## Problem to work on
Once the line with "il_code_block_push_inst (JIT_OP_XOR slot_src" is found in the entries below, print it and each following line exactly, stopping after the line with "il_code_block_push_inst (JIT_OP_MOV slot_src"; print nothing else.

● ● ● ●

(** *** The emitters of jit_il.c *)
Definition jit_fallback (fallback_fn : Z -> M (Sh4 W) unit) (inst : Z) :=
  il_code_block_push_inst (JIT_OP_FALLBACK fallback_fn inst).
Definition jit_jump (slot_no : Z) := il_code_block_push_inst (JIT_OP_JUMP slot_no).
Definition jit_jump_cond (slot_no jmp_addr_slot alt_jmp_addr_slot t_val : Z) :=
  il_code_block_push_inst (JIT_JUMP_COND slot_no jmp_addr_slot alt_jmp_addr_slot t_val).
Definition jit_set_slot (slot_idx new_val : Z) :=
  il_code_block_push_inst (JIT_SET_SLOT slot_idx (u32 new_val)).
Definition jit_call_func (call_fn : Z -> M (Sh4 W) unit) (slot_no : Z) :=
  il_code_block_push_inst (JIT_OP_CALL_FUNC call_fn slot_no).
Definition jit_read_16_constaddr (addr slot_no : Z) :=
  il_code_block_push_inst (JIT_OP_READ_16_CONSTADDR addr slot_no).
Definition jit_sign_extend_16 (slot_no : Z) :=
  il_code_block_push_inst (JIT_OP_SIGN_EXTEND_16 slot_no).
Definition jit_read_32_constaddr (addr slot_no : Z) :=
  il_code_block_push_inst (JIT_OP_READ_32_CONSTADDR addr slot_no).
Definition jit_read_32_slot (addr_slot dst_slot : Z) :=
  il_code_block_push_inst (JIT_OP_READ_32_SLOT addr_slot dst_slot).
Definition jit_write_32_slot (src_slot addr_slot : Z) :=
  il_code_block_push_inst (JIT_OP_WRITE_32_SLOT src_slot addr_slot).
Definition jit_load_slot16 (slot_no : Z) (src : host_ptr) :=
  il_code_block_push_inst (JIT_OP_LOAD_SLOT16 src slot_no).
Definition jit_load_slot (slot_no : Z) (src : host_ptr) :=
  il_code_block_push_inst (JIT_OP_LOAD_SLOT src slot_no).
Definition jit_store_slot (slot_no : Z) (dst : host_ptr) :=
  il_code_block_push_inst (JIT_OP_STORE_SLOT dst slot_no).
Definition jit_add (slot_src slot_dst : Z) :=
  il_code_block_push_inst (JIT_OP_ADD slot_src slot_dst).
Definition jit_sub (slot_src slot_dst : Z) :=
  il_code_block_push_inst (JIT_OP_SUB slot_src slot_dst).
Definition jit_add_const32 (slot_dst const32 : Z) :=
  il_code_block_push_inst (JIT_OP_ADD_CONST32 slot_dst (u32 const32)).
Definition jit_discard_slot (slot_no : Z) := il_code_block_push_inst (JIT_OP_DISCARD_SLOT slot_no).
Definition jit_xor (slot_src slot_dst : Z) :=
  il_code_block_push_inst (JIT_OP_XOR slot_src slot_dst).
Definition jit_xor_const32 (slot_no const32 : Z) :=
  il_code_block_push_inst (JIT_OP_XOR_CONST32 slot_no (u32 const32)).
Definition jit_mov (slot_src slot_dst : Z) :=
  il_code_block_push_inst (JIT_OP_MOV slot_src slot_dst).
Definition jit_and (slot_src slot_dst : Z) :=
  il_code_block_push_inst (JIT_OP_AND slot_src slot_dst).
Definition jit_and_const32 (slot_no const32 : Z) :=
  il_code_block_push_inst (JIT_OP_AND_CONST32 slot_no (u32 const32)).
Definition jit_or (slot_src slot_dst : Z) :=
  il_code_block_push_inst (JIT_OP_OR slot_src slot_dst).
Definition jit_or_const32 (slot_no const32 : Z) :=
  il_code_block_push_inst (JIT_OP_OR_CONST32 slot_no (u32 const32)).
Definition jit_slot_to_bool (slot_no : Z) := il_code_block_push_inst (JIT_OP_SLOT_TO_BOOL slot_no).
Definition jit_not (slot_no : Z) := il_code_block_push_inst (JIT_OP_NOT slot_no).
Definition jit_shll (slot_no shift_amt : Z) :=
  il_code_block_push_inst (JIT_OP_SHLL slot_no shift_amt).
Definition jit_shar (slot_no shift_amt : Z) :=
  il_code_block_push_inst (JIT_OP_SHAR slot_no shift_amt).
Definition jit_shlr (slot_no shift_amt : Z) :=
  il_code_block_push_inst (JIT_OP_SHLR slot_no shift_amt).
Definition jit_shad (slot_val slot_shift_amt : Z) :=
  il_code_block_push_inst (JIT_OP_SHAD slot_val slot_shift_amt).
Definition jit_set_gt_unsigned (slot_lhs slot_rhs slot_dst : Z) :=
  il_code_block_push_inst (JIT_OP_SET_GT_UNSIGNED slot_lhs slot_rhs slot_dst).
Definition jit_set_gt_signed (slot_lhs slot_rhs slot_dst : Z) :=
  il_code_block_push_inst (JIT_OP_SET_GT_SIGNED slot_lhs slot_rhs slot_dst).
Definition jit_set_gt_signed_const (slot_lhs imm_rhs slot_dst : Z) :=
  il_code_block_push_inst (JIT_OP_SET_GT_SIGNED_CONST slot_lhs (s32 imm_rhs) slot_dst).
Definition jit_set_eq (slot_lhs slot_rhs slot_dst : Z) :=
  il_code_block_push_inst (JIT_OP_SET_EQ slot_lhs slot_rhs slot_dst).
Definition jit_set_ge_unsigned (slot_lhs slot_rhs slot_dst : Z) :=
  il_code_block_push_inst (JIT_OP_SET_GE_UNSIGNED slot_lhs slot_rhs slot_dst).
Definition jit_set_ge_signed (slot_lhs slot_rhs slot_dst : Z) :=
  il_code_block_push_inst (JIT_OP_SET_GE_SIGNED slot_lhs slot_rhs slot_dst).
Definition jit_set_ge_signed_const (slot_lhs imm_rhs slot_dst : Z) :=
  il_code_block_push_inst (JIT_OP_SET_GE_SIGNED_CONST slot_lhs (s32 imm_rhs) slot_dst).
Definition jit_mul_u32 (slot_lhs slot_rhs slot_dst : Z) :=
  il_code_block_push_inst (JIT_OP_MUL_U32 slot_lhs slot_rhs slot_dst).
End jit_il.
Arguments jit_inst W : clear implicits.
Arguments il_code_block W : clear implicits.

● ● ● ●

## Task solution
  il_code_block_push_inst (JIT_OP_XOR slot_src slot_dst).
Definition jit_xor_const32 (slot_no const32 : Z) :=
  il_code_block_push_inst (JIT_OP_XOR_CONST32 slot_no (u32 const32)).
Definition jit_mov (slot_src slot_dst : Z) :=
  il_code_block_push_inst (JIT_OP_MOV slot_src slot_dst).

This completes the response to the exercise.